Protracted treatment with diazepam increases the turnover of putative endogenous ligands for the benzodiazepine/beta-carboline recognition site.

Abstract

DBI (diazepam-binding inhibitor) is a putative neuromodulatory peptide isolated from rat brain that acts on gamma-aminobutyric acid-benzodiazepine-Cl- ionophore receptor complex inducing beta-carboline-like effects. We used a cDNA probe complementary to DBI mRNA and a specific antibody for rat DBI to study in rat brain how the dynamic state of DBI can be affected after protracted (three times a day for 10 days) treatment with diazepam and chlordiazepoxide by oral gavage. Both the content of DBI and DBI mRNA increased in the cerebellum and cerebral cortex but failed to change in the hippocampus and striatum of rats receiving this protracted benzodiazepine treatment.
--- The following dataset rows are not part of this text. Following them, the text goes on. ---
(** ** The uuencoded text of some bytes *)

(** The four characters of three bytes. *)
Definition uu_enc3 (a b c : Z) : list Z :=
  [CAMEL_UUENCODE_CHAR (a / 4); CAMEL_UUENCODE_CHAR (a mod 4 * 16 + b / 16);
   CAMEL_UUENCODE_CHAR (b mod 16 * 4 + c / 64); CAMEL_UUENCODE_CHAR (c mod 64)].

Fixpoint uu_chars (l : list Z) : list Z :=
  match l with
  | a :: b :: c :: l => uu_enc3 a b c ++ uu_chars l
  | [a; b] => uu_enc3 a b 0
  | [a] => uu_enc3 a 0 0
  | [] => []
  end.

(** A line: its number of bytes, their characters, and the end of the line. *)
Definition uu_line (l : list Z) : list Z :=
  CAMEL_UUENCODE_CHAR (Z.of_nat (length l)) :: uu_chars l ++ [10].

(** Lines of 45 bytes; the last one may be shorter. *)
Fixpoint uu_lines (fuel : nat) (l : list Z) : list Z :=
  match fuel, l with
  | O, _ | _, [] => []
  | S fuel, _ => uu_line (take 45 l) ++ uu_lines fuel (drop 45 l)
  end.

Definition uu_text (l : list Z) : list Z := uu_lines (length l) l ++ [96; 10].

(** Induction by three elements. *)
Lemma list_ind3 {A} (P : list A -> Prop) :
  P [] -> (forall a, P [a]) -> (forall a b, P [a; b]) ->
  (forall a b c l, P l -> P (a :: b :: c :: l)) -> forall l, P l.
Proof.
  intros H0 H1 H2 H3. fix IH 1. intros [|a [|b [|c l]]]; [done|apply H1|apply H2|apply H3, IH].
Qed.

Lemma uu_chars_app l k :
  (3 | length l)%nat -> uu_chars (l ++ k) = uu_chars l ++ uu_chars k.
Proof.
  induction l as [|a|a b|a b c l IH] using list_ind3; intros [n Hn]; cbn [length] in Hn; try lia; [done|].
  cbn [app uu_chars]. rewrite IH, <- app_assoc; [done|]. exists (n - 1)%nat. lia.
Qed.

Lemma uu_chars_length l : Z.of_nat (length (uu_chars l)) = (Z.of_nat (length l) + 2) / 3 * 4.
Proof.
  induction l as [|a|a b|a b c l IH] using list_ind3; [done..|].
  cbn [uu_chars length]. rewrite length_app, Nat2Z.inj_add, IH. cbn [uu_enc3 length]. div_lia.
Qed.

(** ** Encoding byte by byte *)

(** The line is complete. *)
Definition uu_flush (st : uu_state) : res uu_state :=
  if 45 <=? uu_len st then
    line ← uu_copy (uu_buf st) (Z.quot (uu_len st) 3 * 4);
    Ok (mkUu (uu_saved st) (uu_i st) 0 0 (uu_buf st)
      (uu_out st ++ u8 (CAMEL_UUENCODE_CHAR (Z.land (uu_len st) 0xff)) :: line ++ [10]))
  else Ok st.

(** The byte is shifted into [saved]. *)
Definition uu_shift (c : Z) (st : uu_state) : uu_state :=
  mkUu (u32 (Z.lor (Z.shiftl (uu_saved st) 8) c)) (uu_i st + 1) (uu_len st)
    (uu_ptr st) (uu_buf st) (uu_out st).

Definition uu_push (c : Z) (st : uu_state) : res uu_state :=
  let st := uu_shift c st in
  if uu_i st =? 3 then st ← uu_convert st; uu_flush st else Ok st.

Lemma uu_push_more c st : uu_i st + 1 <> 3 -> uu_push c st = Ok (uu_shift c st).
Proof. intros H. unfold uu_push. cbn [uu_i uu_shift]. by rewrite (proj2 (Z.eqb_neq _ _) H). Qed.
Lemma uu_push_full c st :
  uu_i st + 1 = 3 -> uu_push c st = uu_convert (uu_shift c st) ≫= uu_flush.
Proof. intros H. unfold uu_push. cbn [uu_i uu_shift]. by rewrite (proj2 (Z.eqb_eq _ _) H). Qed.

Lemma uu_fill_push inp st inp' saved i :
  uu_fill inp (uu_saved st) (uu_i st) = (inp', saved, i) -> uu_i st < 3 ->
  let st' := mkUu saved i (uu_len st) (uu_ptr st) (uu_buf st) (uu_out st) in
  (inp' = [] /\ i < 3 /\ foldM uu_push inp st = Ok st') \/
  (i = 3 /\ (length inp' < length inp)%nat /\
   foldM uu_push inp st = st ← uu_convert st'; st ← uu_flush st; foldM uu_push inp' st).
Proof.
  revert st. induction inp as [|c inp IH]; intros st E Hi; cbn [uu_fill] in E.
  { injection E as <- <- <-. left. split; [done|]. split; [done|]. by destruct st. }
  rewrite (proj2 (Z.ltb_lt _ _) Hi) in E. cbn [foldM].
  destruct (Z.eq_dec (uu_i st + 1) 3) as [E3|E3].
  - right. rewrite uu_push_full, res_bind_assoc by done.
    assert ((inp, u32 (Z.lor (Z.shiftl (uu_saved st) 8) c), 3) = (inp', saved, i)) as [= -> <- <-].
    { rewrite <- E, E3. by destruct inp. }
    split; [done|]. split; [cbn; lia|]. unfold uu_shift. by rewrite E3.
  - rewrite uu_push_more, res_bind_Ok by done.
    destruct (IH (uu_shift c st) E) as [(-> & ? & Ef)|(? & ? & Ef)]; [cbn; lia|..].
    + by left.
    + right. split; [done|]. split; [cbn; lia|]. exact Ef.
Qed.

(** The two inner loops, followed by the end of the line. *)
Lemma uu_line_loop_push fuel inp st :
  uu_i st < 3 -> (length inp < fuel)%nat ->
  ('(inp, st) ← uu_line_loop fuel inp st; st ← uu_flush st; foldM uu_push inp st)
  = st ← uu_flush st; foldM uu_push inp st.
Proof.
  revert inp st. induction fuel as [|fuel IH]; intros inp st Hi Hf; [lia|].
  cbn [uu_line_loop]. destruct (_ && _) eqn:E; [|done].
  apply andb_true_iff in E as [Hlen%Z.ltb_lt Hne%negb_true_iff%bool_decide_eq_false].
  assert (uu_flush st = Ok st) as Efl.
  { unfold uu_flush. destruct (Z.leb_spec 45 (uu_len st)); [lia|done]. }
  rewrite Efl, res_bind_Ok.
  destruct (uu_fill inp (uu_saved st) (uu_i st)) as [[inp' saved] i] eqn:Efill.
  destruct (uu_fill_push _ _ _ _ _ Efill Hi) as [(-> & Hi' & ->)|(-> & Hlt & ->)].
  - rewrite (proj2 (Z.eqb_neq i 3)), res_bind_Ok by lia. rewrite IH; [|done|].
    + unfold uu_flush. cbn [uu_len]. destruct (Z.leb_spec 45 (uu_len st)); [lia|]. done.
    + destruct inp; [done|]. cbn in *. lia.
  - change (3 =? 3) with true. cbv iota.
    destruct (uu_convert _) as [st'| |] eqn:Ec; [|done..]. rewrite !res_bind_Ok.
    apply IH; [|lia]. unfold uu_convert in Ec.
    repeat (apply res_bind_inv in Ec as (? & _ & Ec)). injection Ec as <-. cbn. lia.
Qed.

Lemma uu_convert_i st st' : uu_convert st = Ok st' -> uu_i st' = 0.
Proof.
  unfold uu_convert. intros Ec.
  repeat (apply res_bind_inv in Ec as (? & _ & Ec)). by injection Ec as <-.
Qed.

Lemma uu_flush_len st st' : uu_flush st = Ok st' -> uu_len st' < 45 /\ uu_i st' = uu_i st.
Proof.
  unfold uu_flush. destruct (Z.leb_spec 45 (uu_len st)); [|by intros [= <-]].
  intros E. apply res_bind_inv in E as (line & _ & E). by injection E as <-.
Qed.

Lemma uu_fill_length inp saved i inp' saved' i' :
  uu_fill inp saved i = (inp', saved', i') -> (length inp' <= length inp)%nat.
Proof.
  revert saved i. induction inp as [|c inp IH]; intros saved i E; cbn [uu_fill] in E.
  { by injection E as <- _ _. }
  destruct (i <? 3); [apply IH in E; cbn; lia|]. by injection E as <- _ _.
Qed.

Lemma uu_line_loop_progress fuel inp st inp' st' :
  uu_line_loop fuel inp st = Ok (inp', st') -> uu_i st < 3 ->
  uu_i st' < 3 /\ (length inp' <= length inp)%nat /\
  (uu_len st < 45 -> inp <> [] -> (length inp' < length inp)%nat).
Proof.
  revert inp st. induction fuel as [|fuel IH]; intros inp st E Hi; [done|].
  cbn [uu_line_loop] in E. destruct (_ && _) eqn:Econd.
  2:{ injection E as <- <-. split; [done|]. split; [lia|]. intros Hlen Hne.
      rewrite (proj2 (Z.ltb_lt _ _) Hlen), bool_decide_eq_false_2 in Econd by done. done. }
  destruct (uu_fill inp (uu_saved st) (uu_i st)) as [[inp1 saved] i] eqn:Efill.
  assert (inp <> []) as Hne by (destruct inp; [rewrite andb_false_r in Econd|]; done).
  assert (length inp1 < length inp)%nat as Hlt.
  { destruct inp as [|c inp]; [done|]. cbn [uu_fill] in Efill.
    rewrite (proj2 (Z.ltb_lt _ _) Hi) in Efill. apply uu_fill_length in Efill. cbn. lia. }
  apply res_bind_inv in E as (st1 & Est & E).
  apply IH in E as (H1 & H2 & _); [split; [done|]; split; intros; lia|].
  destruct (uu_fill_push _ _ _ _ _ Efill Hi) as [(_ & Hi' & _)|(-> & _ & _)].
  - rewrite (proj2 (Z.eqb_neq i 3)) in Est by lia. by injection Est as <-.
  - change (3 =? 3) with true in Est. apply uu_convert_i in Est. lia.
Qed.

(** The three nested loops read one byte after the other. *)
Lemma uu_loop_push fuel inp st :
  uu_i st < 3 -> uu_len st < 45 -> (length inp < fuel)%nat ->
  uu_loop fuel inp st = foldM uu_push inp st.
Proof.
  revert inp st. induction fuel as [|fuel IH]; intros inp st Hi Hlen Hf; [lia|].
  cbn [uu_loop]. case_bool_decide as Hnil; [by subst|].
  pose proof (uu_line_loop_push (S (length inp)) inp st Hi) as Heq.
  assert (uu_flush st = Ok st) as Efl.
  { unfold uu_flush. destruct (Z.leb_spec 45 (uu_len st)); [lia|done]. }
  rewrite Efl, res_bind_Ok in Heq. rewrite <- Heq by lia. clear Heq.
  destruct (uu_line_loop (S (length inp)) inp st) as [[inp' st']| |] eqn:E; [|done..].
  rewrite !res_bind_Ok. apply uu_line_loop_progress in E as (Hi' & _ & Hlt); [|done].
  change (if 45 <=? uu_len st' then _ else _) with (uu_flush st').
  destruct (uu_flush st') as [st2| |] eqn:Efl'; [|done..]. rewrite !res_bind_Ok.
  apply uu_flush_len in Efl' as [? ?]. apply IH; [lia|done|]. specialize (Hlt Hlen Hnil). lia.
Qed.

(** ** The state after some bytes *)

(** Bytes as a big-endian number. *)
Definition uu_be (l : list Z) : Z := foldl (fun s c => s * 256 + c) 0 l.

Lemma uu_be_snoc l c : uu_be (l ++ [c]) = uu_be l * 256 + c.
Proof. unfold uu_be. by rewrite foldl_app. Qed.

Lemma uu_be_range l : Forall byte_ok l -> 0 <= uu_be l < 256 ^ Z.of_nat (length l).
Proof.
  induction l as [|c l IH] using rev_ind; [done|].
  intros [Hl Hc]%Forall_app. rewrite Forall_singleton in Hc. rewrite uu_be_snoc, length_app, Nat2Z.inj_add.
  rewrite Z.pow_add_r by lia. change (256 ^ Z.of_nat (length [c])) with 256.
  specialize (IH Hl). unfold byte_ok in Hc. lia.
Qed.

(** [out] has been written; the current line is [g], whose characters are in [uubuf], and
    the bytes [t] saved. *)
Record uu_repr (out g t : list Z) (st : uu_state) : Prop := {
  repr_out : uu_out st = out;
  repr_bytes : Forall byte_ok t;
  repr_groups : (3 | length g)%nat;
  repr_short : (length g < 45)%nat;
  repr_rest : (length t < 3)%nat;
  repr_len : uu_len st = Z.of_nat (length g);
  repr_ptr : uu_ptr st = Z.of_nat (length g) / 3 * 4;
  repr_i : uu_i st = Z.of_nat (length t);
  repr_saved : uu_saved st = uu_be t;
  repr_buf : length (uu_buf st) = 60%nat;
  repr_chars : take (Z.to_nat (uu_ptr st)) (uu_buf st) = uu_chars g;
}.

(** Writing the next element of a buffer. *)
Lemma arr_set_next {A} (buf : list A) p x :
  0 <= p < Z.of_nat (length buf) ->
  exists buf', arr_set buf p x = Ok buf' /\ length buf' = length buf /\
    take (Z.to_nat (p + 1)) buf' = take (Z.to_nat p) buf ++ [x].
Proof.
  intros Hp. exists (<[Z.to_nat p := x]> buf). rewrite arr_set_Ok, length_insert by lia.
  split; [done|]. split; [done|].
  replace (Z.to_nat (p + 1)) with (S (Z.to_nat p)) by lia.
  rewrite (take_S_r _ _ x) by (apply list_lookup_insert_eq; lia). by rewrite take_insert_ge.
Qed.

Lemma uu_char_u8 v : 0 <= v < 64 -> u8 (CAMEL_UUENCODE_CHAR v) = CAMEL_UUENCODE_CHAR v.
Proof. intros Hv. apply u8_small. unfold CAMEL_UUENCODE_CHAR. case_match; lia. Qed.

(** The conversion of three bytes. *)
Lemma uu_convert_spec a b c i len p buf out :
  byte_ok a -> byte_ok b -> byte_ok c -> 0 <= p -> p + 4 <= Z.of_nat (length buf) ->
  exists buf', uu_convert (mkUu (uu_be [a; b; c]) i len p buf out)
      = Ok (mkUu 0 0 (len + 3) (p + 4) buf' out) /\
    length buf' = length buf /\
    take (Z.to_nat (p + 4)) buf' = take (Z.to_nat p) buf ++ uu_enc3 a b c.
Proof.
  unfold byte_ok. intros Ha Hb Hc Hp Hlen.
  assert (uu_be [a; b; c] = a * 65536 + b * 256 + c) as -> by (unfold uu_be; cbn [foldl]; lia).
  set (v := a * 65536 + b * 256 + c).
  assert (v / 65536 = a /\ (v / 256) mod 256 = b /\ v mod 256 = c) as (Va & Vb & Vc)
    by (subst v; div_lia).
  assert (u8 (Z.shiftr v 16) = a) as Ea.
  { rewrite Z.shiftr_div_pow2 by lia. change (2 ^ 16) with 65536. rewrite Va. by apply u8_small. }
  assert (u8 (Z.land (Z.shiftr v 8) 0xff) = b) as Eb.
  { rewrite land_ff, Z.shiftr_div_pow2 by lia. change (2 ^ 8) with 256. rewrite Vb. by apply u8_small. }
  assert (u8 (Z.land v 0xff) = c) as Ec by (rewrite land_ff, Vc; by apply u8_small).
  clearbody v.
  unfold uu_convert. cbn [uu_saved uu_i uu_len uu_ptr uu_buf uu_out]. rewrite Ea, Eb, Ec.
  rewrite !land_3f, land_f, land_3, !Z.shiftr_div_pow2 by lia.
  rewrite (lor_add b _ 2), (lor_add a _ 4) by (cbn; div_lia).
  rewrite !uu_char_u8 by div_lia.
  destruct (arr_set_next buf p (CAMEL_UUENCODE_CHAR ((a / 2 ^ 2) mod 64))) as (b1 & -> & L1 & T1); [lia|].
  rewrite res_bind_Ok.
  destruct (arr_set_next b1 (p + 1) (CAMEL_UUENCODE_CHAR ((a * 2 ^ 4 + (b / 2 ^ 4) mod 16) mod 64)))
    as (b2 & -> & L2 & T2); [lia|]. rewrite res_bind_Ok.
  destruct (arr_set_next b2 (p + 2) (CAMEL_UUENCODE_CHAR ((b * 2 ^ 2 + (c / 2 ^ 6) mod 4) mod 64)))
    as (b3 & -> & L3 & T3); [lia|]. rewrite res_bind_Ok.
  destruct (arr_set_next b3 (p + 3) (CAMEL_UUENCODE_CHAR (c mod 64))) as (b4 & -> & L4 & T4); [lia|].
  rewrite res_bind_Ok. exists b4. split; [done|]. split; [congruence|].
  replace (p + 4) with (p + 3 + 1) by lia. rewrite T4.
  replace (p + 3) with (p + 2 + 1) by lia. rewrite T3.
  replace (p + 2) with (p + 1 + 1) by lia. rewrite T2, T1, <- !app_assoc. cbn [app].
  unfold uu_enc3. repeat f_equal; cbn; div_lia.
Qed.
Acute treatment with diazepam did not affect the dynamic state of brain DBI. An antibody was raised against a biologically active octadecaneuropeptide (Gln-Ala-Thr-Val-Gly-Asp-Val-Asn-Thr-Asp-Arg-Pro-Gly-Leu-Leu-Asp-Leu-Lys ) derived from the tryptic digestion of DBI. The combined HPLC/RIA analysis of rat cerebellar extracts carried out with this antibody showed that multiple molecular forms of the octadecaneuropeptide-like reactivity are present and all of them are increased in rats receiving repeated daily injections of diazepam. It is inferred that tolerance to benzodiazepines is associated with an increase in the turnover rate of DBI, which may be responsible for the gamma-aminobutyric acid receptor desensitization that occurs after protracted benzodiazepine administration.